Que substância misteriosa, traiçoeira e visguenta é essa coisa chamada virgindade. Tem o poder de contaminar aqueles que a possuem mesmo que o vitimado não entenda muito bem a ação dessa contaminação.
O que a pessoa entende, e é sempre avisada disso, é que a contaminação não é algo legal. Que estar sob o diagnóstico de virgindade não é algo que pode ser contado por aí e impunemente - no máximo pode ser confessado para alguém, e só no contexto de confiança e intimidade.
A pessoa, mais especificamente se do gênero masculino e de orientação heterossexual, sente que a virgindade é essa contaminação dada ainda na infância.
Percebe que com sorte (e às vezes com a ajuda de pai ou primos ou irmãos ou amigos[uma verdadeira força-tarefa]) ela será resolvida ainda na adolescência, se possível antes dos 15 anos.
E não raro ele, o homem, aceita que a cura está em uma relação objetificada com uma parceira também objetificada, seja ela, a relação, gratuita ou não.
Trata-se de um abrir de pernas empoderador para aquele que as vê se abrir. Empoderador pois descontaminador. Livra o pequeno homem da contaminação por virgindade, e assim está pronto para emergir enquanto o homem que nossa sociedade diz que ele tem que ser - agora sem nenhum qualificador negativo, se não, talvez, um ainda mais empoderador, que é o de verdade.
Afinal, perder a virgindade é se tornar algum sinônimo do homem de verdade (soem as trombetas!), como se isso compensasse todos os possíveis traumas e violências pelo caminho, sejam eles emocionais ou físicos, sejam eles infligidos a si ou a outrem.
Para desânimo geral (assim esperamos, né) esse encadeamento lógico de fatos e sensações, que é absurdo e tem aquele cheirinho de naftalina e mofo do tempo dos nossos avós, é, ainda hoje, perfeitamente operacional. E o episódio com David Luiz é só um dos vários modos como a reflexão se atualiza no século XXI - mesmo que o episódio pareça absolutamente banal.
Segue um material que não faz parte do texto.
(* ===== verification/OandaAdapter.v ===== *)
(** * Oanda: the REST adapter

    [crates/oanda/src/adapter.rs], with the claims of [dedupe.rs] and the
    strategy of [capabilities.rs].  The state of the adapter is its circuit
    breaker, the detected position mode, the provider's outbound channel (which
    it shares with the stream tasks) and the process-wide set of claimed
    transactions; everything else is the world, reached through [Http] and
    [Clock]. *)

From Stdlib Require Import ZArith QArith Lia Ascii String.
From stdpp Require Import base tactics list strings gmap.
From S2P Require Import Prelude Decimal Models Errors Breaker Adapter ExitTypes Messages.
From S2P Require Import Registry Wire OandaTypes.

Open Scope string_scope.
Open Scope list_scope.

(** ** Claimed transactions *)

Module Published.

Definition CAPACITY : nat := 4096.

(** [PublishedTransactions] *)
Record t := mk { capacity : nat; seen : gset string; order : list string }.

Definition with_capacity (capacity : nat) : t := mk capacity ∅ [].

(** One turn of the loop of [try_claim_all]. *)
Definition claim_one (p : t) (id : string) : t :=
  if bool_decide (id ∈ seen p) then p
  else
    let seen' := {[ id ]} ∪ seen p in
    let order' := order p ++ [id] in
    if (capacity p <? length order')%nat
    then match order' with
         | evicted :: rest => mk (capacity p) (seen' ∖ {[ evicted ]}) rest
         | [] => mk (capacity p) seen' order'
         end
    else mk (capacity p) seen' order'.

(** [try_claim_all], [try_claim] *)
Definition try_claim_all (ids : list string) (p : t) : bool * t :=
  if existsb (fun id => bool_decide (id ∈ seen p)) ids then (false, p)
  else (true, foldl claim_one p ids).
Definition try_claim (id : string) (p : t) : bool * t := try_claim_all [id] p.

End Published.

Module Oanda.

(** ** Names of the API *)

Definition REDUCE_ONLY_POSITION_FILL : string := "REDUCE_ONLY".
Definition ALL_UNITS : string := "ALL".
Definition OPEN_TRADE_STATE : string := "OPEN".

(** [PositionTarget] *)
Inductive PositionTarget :=
| OfTrade (trade_id : string)
| OfSide (instrument : string) (side : option PositionSide).

Definition is_ascii_digit (c : ascii) : bool :=
  let n := nat_of_ascii c in ((48 <=? n) && (n <=? 57))%nat.
Fixpoint all_digits (s : string) : bool :=
  match s with EmptyString => true | String c s' => is_ascii_digit c && all_digits s' end.

(** [parse_position_id] *)
Definition parse_position_id (position_id : string) : PositionTarget :=
  if negb (position_id =? "")%string && all_digits position_id then OfTrade position_id
  else match strip_suffix "_LONG" position_id with
  | Some base => OfSide base (Some Long)
  | None =>
      match strip_suffix "_SHORT" position_id with
      | Some base => OfSide base (Some Short)
      | None => OfSide position_id None
      end
  end.

(** [fill_position_id]; a trade reference is its id. *)
Definition fill_position_id (instrument : string) (side : Side) (trade_opened : option string)
    (trades_closed : list string) (trade_reduced : option string) : option string :=
  let named_trade :=
    match trade_opened, trade_reduced, trades_closed with
    | Some opened, _, _ => Some opened
    | None, Some reduced, _ => Some reduced
    | None, None, [closed] => Some closed
    | _, _, _ => None
    end in
  match named_trade with
  | Some (String c s) => Some (String c s)
  | _ =>
      if (instrument =? "")%string then None
      else
        let reduced_a_trade :=
          (negb (match trades_closed with [] => true | _ => false end) ||
           bool_decide (is_Some trade_reduced)) && bool_decide (trade_opened = None) in
        let suffix := match side, reduced_a_trade with
                      | Buy, false | Sell, true => "LONG"
                      | Sell, false | Buy, true => "SHORT"
                      end in
        Some (instrument +:+ "_" +:+ suffix)
  end.

(** [map_oanda_reject_code] *)
Definition map_oanda_reject_code (reason : string) : string :=
  if existsb (String.eqb reason) ["INSUFFICIENT_MARGIN"; "INSUFFICIENT_FUNDS"; "INSUFFICIENT_LIQUIDITY"]
  then "INSUFFICIENT_FUNDS"
  else if existsb (String.eqb reason) ["MARKET_HALTED"; "INSTRUMENT_NOT_TRADEABLE"]
  then "MARKET_CLOSED"
  else if (reason =? "")%string then "ORDER_REJECTED" else reason.

(** [to_oanda_order_type], [from_oanda_order_type] *)
Definition to_oanda_order_type (t : OrderType) : GatewayResult string :=
  match t with
  | Market => Ok "MARKET"
  | Limit => Ok "LIMIT"
  | Stop => Ok "STOP"
  | StopLimit => Ok "MARKET_IF_TOUCHED"
  | TrailingStop => Err (UnsupportedOperation "standalone trailing stop order" "oanda")
  end.
Definition from_oanda_order_type (s : string) : GatewayResult OrderType :=
  if (s =? "MARKET")%string then Ok Market
  else if (s =? "LIMIT")%string || (s =? "TAKE_PROFIT")%string then Ok Limit
  else if (s =? "STOP")%string || (s =? "STOP_LOSS")%string then Ok Stop
  else if (s =? "MARKET_IF_TOUCHED")%string then Ok StopLimit
  else if (s =? "TRAILING_STOP_LOSS")%string then Ok TrailingStop
  else Err (InvalidValue "order_type" ("Unknown order type from Oanda: " +:+ s) (Some s)).

(** [to_oanda_tif], [from_oanda_tif] *)
Definition to_oanda_tif (t : TimeInForce) : string :=
  match t with Gtc => "GTC" | Day => "GFD" | Ioc => "IOC" | Fok => "FOK" end.
Definition from_oanda_tif (s : string) : GatewayResult TimeInForce :=
  if (s =? "GTC")%string || (s =? "GTD")%string then Ok Gtc
  else if (s =? "GFD")%string then Ok Day
  else if (s =? "IOC")%string then Ok Ioc
  else if (s =? "FOK")%string then Ok Fok
  else Err (InvalidValue "time_in_force" ("Unknown time in force from Oanda: " +:+ s) (Some s)).

(** [from_oanda_order_state] *)
Definition from_oanda_order_state (s : string) : GatewayResult OrderStatus :=
  if (s =? "PENDING")%string then Ok StOpen
  else if (s =? "FILLED")%string || (s =? "TRIGGERED")%string then Ok StFilled
  else if (s =? "CANCELLED")%string then Ok StCancelled
  else Err (InvalidValue "state" ("Unknown order state from Oanda: " +:+ s) (Some s)).

(** [to_oanda_granularity] *)
Definition to_oanda_granularity (t : Timeframe) : string :=
  match t with
  | OneMinute => "M1" | TwoMinutes => "M2" | FiveMinutes => "M5" | TenMinutes => "M10"
  | FifteenMinutes => "M15" | ThirtyMinutes => "M30" | OneHour => "H1" | TwoHours => "H2"
  | FourHours => "H4" | TwelveHours => "H12" | OneDay => "D" | OneWeek => "W"
  end.

(** [map_http_error] *)
Definition or_else {A} (o d : option A) : option A := match o with Some x => Some x | None => d end.

Definition map_http_error (status : Z) (body : Json) : GatewayError :=
  let message := default "Unknown error"
    (or_else (jget "errorMessage" body) (jget "message" body) ≫= as_str) in
  if (status =? 429)%Z then RateLimited None None
  else if (status =? 503)%Z then ProviderUnavailable message
  else if (status =? 500)%Z || (status =? 502)%Z || (status =? 504)%Z
  then ProviderError message (Some "oanda") None
  else if (status =? 400)%Z then InvalidRequest message None
  else if (status =? 401)%Z || (status =? 403)%Z then Unauthorized message "AUTH_FAILED"
  else if (status =? 404)%Z
  then ProviderError ("Upstream returned 404: " +:+ message) (Some "oanda") None
  else if (status =? 422)%Z
  then OrderRejected message
         (Some (map_oanda_reject_code (default "" (jget "rejectReason" body ≫= as_str))))
         (Some body)
  else ProviderError ("HTTP " +:+ show_Z status +:+ ": " +:+ message) (Some "oanda") None.

(** The body of an error reply: [unwrap_or_else] on [json::<Value>]. *)
Definition error_body (body : result Json string) : Json :=
  match body with
  | Ok v => v
  | Err _ => JObject [("errorMessage", JString "Unknown error")]
  end.

Definition request_failed {A} (e : string) : GatewayResult A :=
  Err (ProviderError ("Request failed: " +:+ e) (Some "oanda") None).
Definition internal {A} (message : string) : GatewayResult A := Err (Internal message None).

(** [matches!(error, ProviderError { message, .. } if message.contains("404"))] *)
Definition mentions_404 (e : GatewayError) : bool :=
  match e with ProviderError message _ _ => contains "404" message | _ => false end.

Definition side_debug (s : Side) : string := match s with Buy => "Buy" | Sell => "Sell" end.

(** ** Translation *)

Section translate.
Context `{DEC : !Decimals} {DT : DecimalText DEC} {SD : Serde}.

(** [to_oanda_units], [from_oanda_units] *)
Definition to_oanda_units (side : Side) (quantity : Dec) : string :=
  match side with Buy => dec_show quantity | Sell => "-" +:+ dec_show quantity end.
Definition from_oanda_units (units : string) : GatewayResult (Side * Dec) :=
  match dec_parse units with
  | None => Err (InvalidValue "units" ("Cannot parse Oanda units '" +:+ units +:+ "' as decimal")
                   (Some units))
  | Some d => if dec_is_sign_negative d then Ok (Sell, dec_abs d) else Ok (Buy, d)
  end.

(** [parse_price] *)
Definition parse_price (price : option string) : option Dec := price ≫= dec_parse.
Definition parse_or_zero (s : string) : Dec := default dec_zero (dec_parse s).

Definition time_or_now (now : Z) (s : string) : Z := default now (parse_rfc3339 s).

(** [parse_transaction_time] *)
Definition parse_transaction_time (now : Z) (time : option string) : Z :=
  default now (time ≫= parse_rfc3339).

(** [translate_oanda_order] *)
Definition translate_oanda_order (now : Z) (o : OandaOrder) : GatewayResult Order :=
  let? (side, quantity) := match oo_units o with
                           | Some units => from_oanda_units units
                           | None => Ok (Buy, dec_zero)
                           end in
  let price := oo_price o ≫= dec_parse in
  let? order_type := from_oanda_order_type (oo_order_type o) in
  let '(limit_price, stop_price) :=
    match order_type with
    | Limit => (price, None)
    | Stop => (None, price)
    | StopLimit => (price, price)
    | _ => (None, None)
    end in
  let? tif := match oo_time_in_force o with Some s => from_oanda_tif s | None => Ok Gtc end in
  let? status := from_oanda_order_state (oo_state o) in
  let created_at := time_or_now now (oo_create_time o) in
  Ok {| ord_id := oo_id o;
        ord_client_order_id := oo_client_extensions o ≫= oce_id;
        ord_symbol := default "" (oo_instrument o);
        ord_side := side; ord_order_type := order_type; ord_quantity := quantity;
        ord_filled_quantity := dec_zero; ord_remaining_quantity := quantity;
        ord_limit_price := limit_price; ord_stop_price := stop_price;
        ord_stop_loss := oo_stop_loss_on_fill o ≫= (fun sl => dec_parse (olf_price sl));
        ord_take_profit := oo_take_profit_on_fill o ≫= (fun tp => dec_parse (olf_price tp));
        ord_trailing_distance :=
          oo_trailing_stop_loss_on_fill o ≫= (fun ts => dec_parse (ots_distance ts));
        ord_trailing_type := None; ord_average_fill_price := None; ord_status := status;
        ord_reject_reason := None; ord_position_id := None; ord_parent_order_id := None;
        ord_reduce_only :=
          (fun fill => (fill =? REDUCE_ONLY_POSITION_FILL)%string) <$> oo_position_fill o;
        ord_post_only := None; ord_hidden := None; ord_display_quantity := None;
        ord_oco_group_id := None; ord_correlation_id := None; ord_time_in_force := tif;
        ord_created_at := created_at; ord_updated_at := created_at |}.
Não, a contaminação pela virgindade não é problema resolvido, não é doença curada, e a vacinação se perde em um horizonte não promissor - e isso quase a despeito das feministas e seus esforços em desenvolver e propagar o coquetel de saberes profiláticos contra essa e tantas outras contaminações originárias de tempos passados.
Independente das razões pelas quais David Luiz decidiu esperar pelo casamento para ter relações sexuais, e deixando de lado a intrusão midiática em sua vida pessoal, o que é sintomático nessa história toda é a reação do jogador - que é, potencial e virtualmente, a reação do homem médio.
Num comentário que podemos ler desabafo, mas também prestação de contas digna de réu sob acusação, David Luiz garante ter tido outras namoradas, e garante não ser virgem.
Milionário, profissionalmente bem sucedido, quase trinta anos, e precisa afirmar, ou melhor, se defender, muito categoricamente, que não é virgem.
Misteriosa, traiçoeira, visguenta, incomodativa, a virgindade segue contaminando.
Em especial os homens, que têm como fator catalizador de contaminação um padrão de masculinidade que ainda estipula, dentre tantas outras coisas tortas, que o homem tem que ter um comportamento sexual predatório - mais e mais mulheres, e o quanto antes melhor.
A abstinência sexual, escolhida ou não, torna-se impensável e digna de atenção pública, e por isso mesmo em algo perturbadora naquele que a pratica.
Um quadro, pois, perfeito para a contaminação por virgindade, outra dessas doenças risíveis de tão absurdas.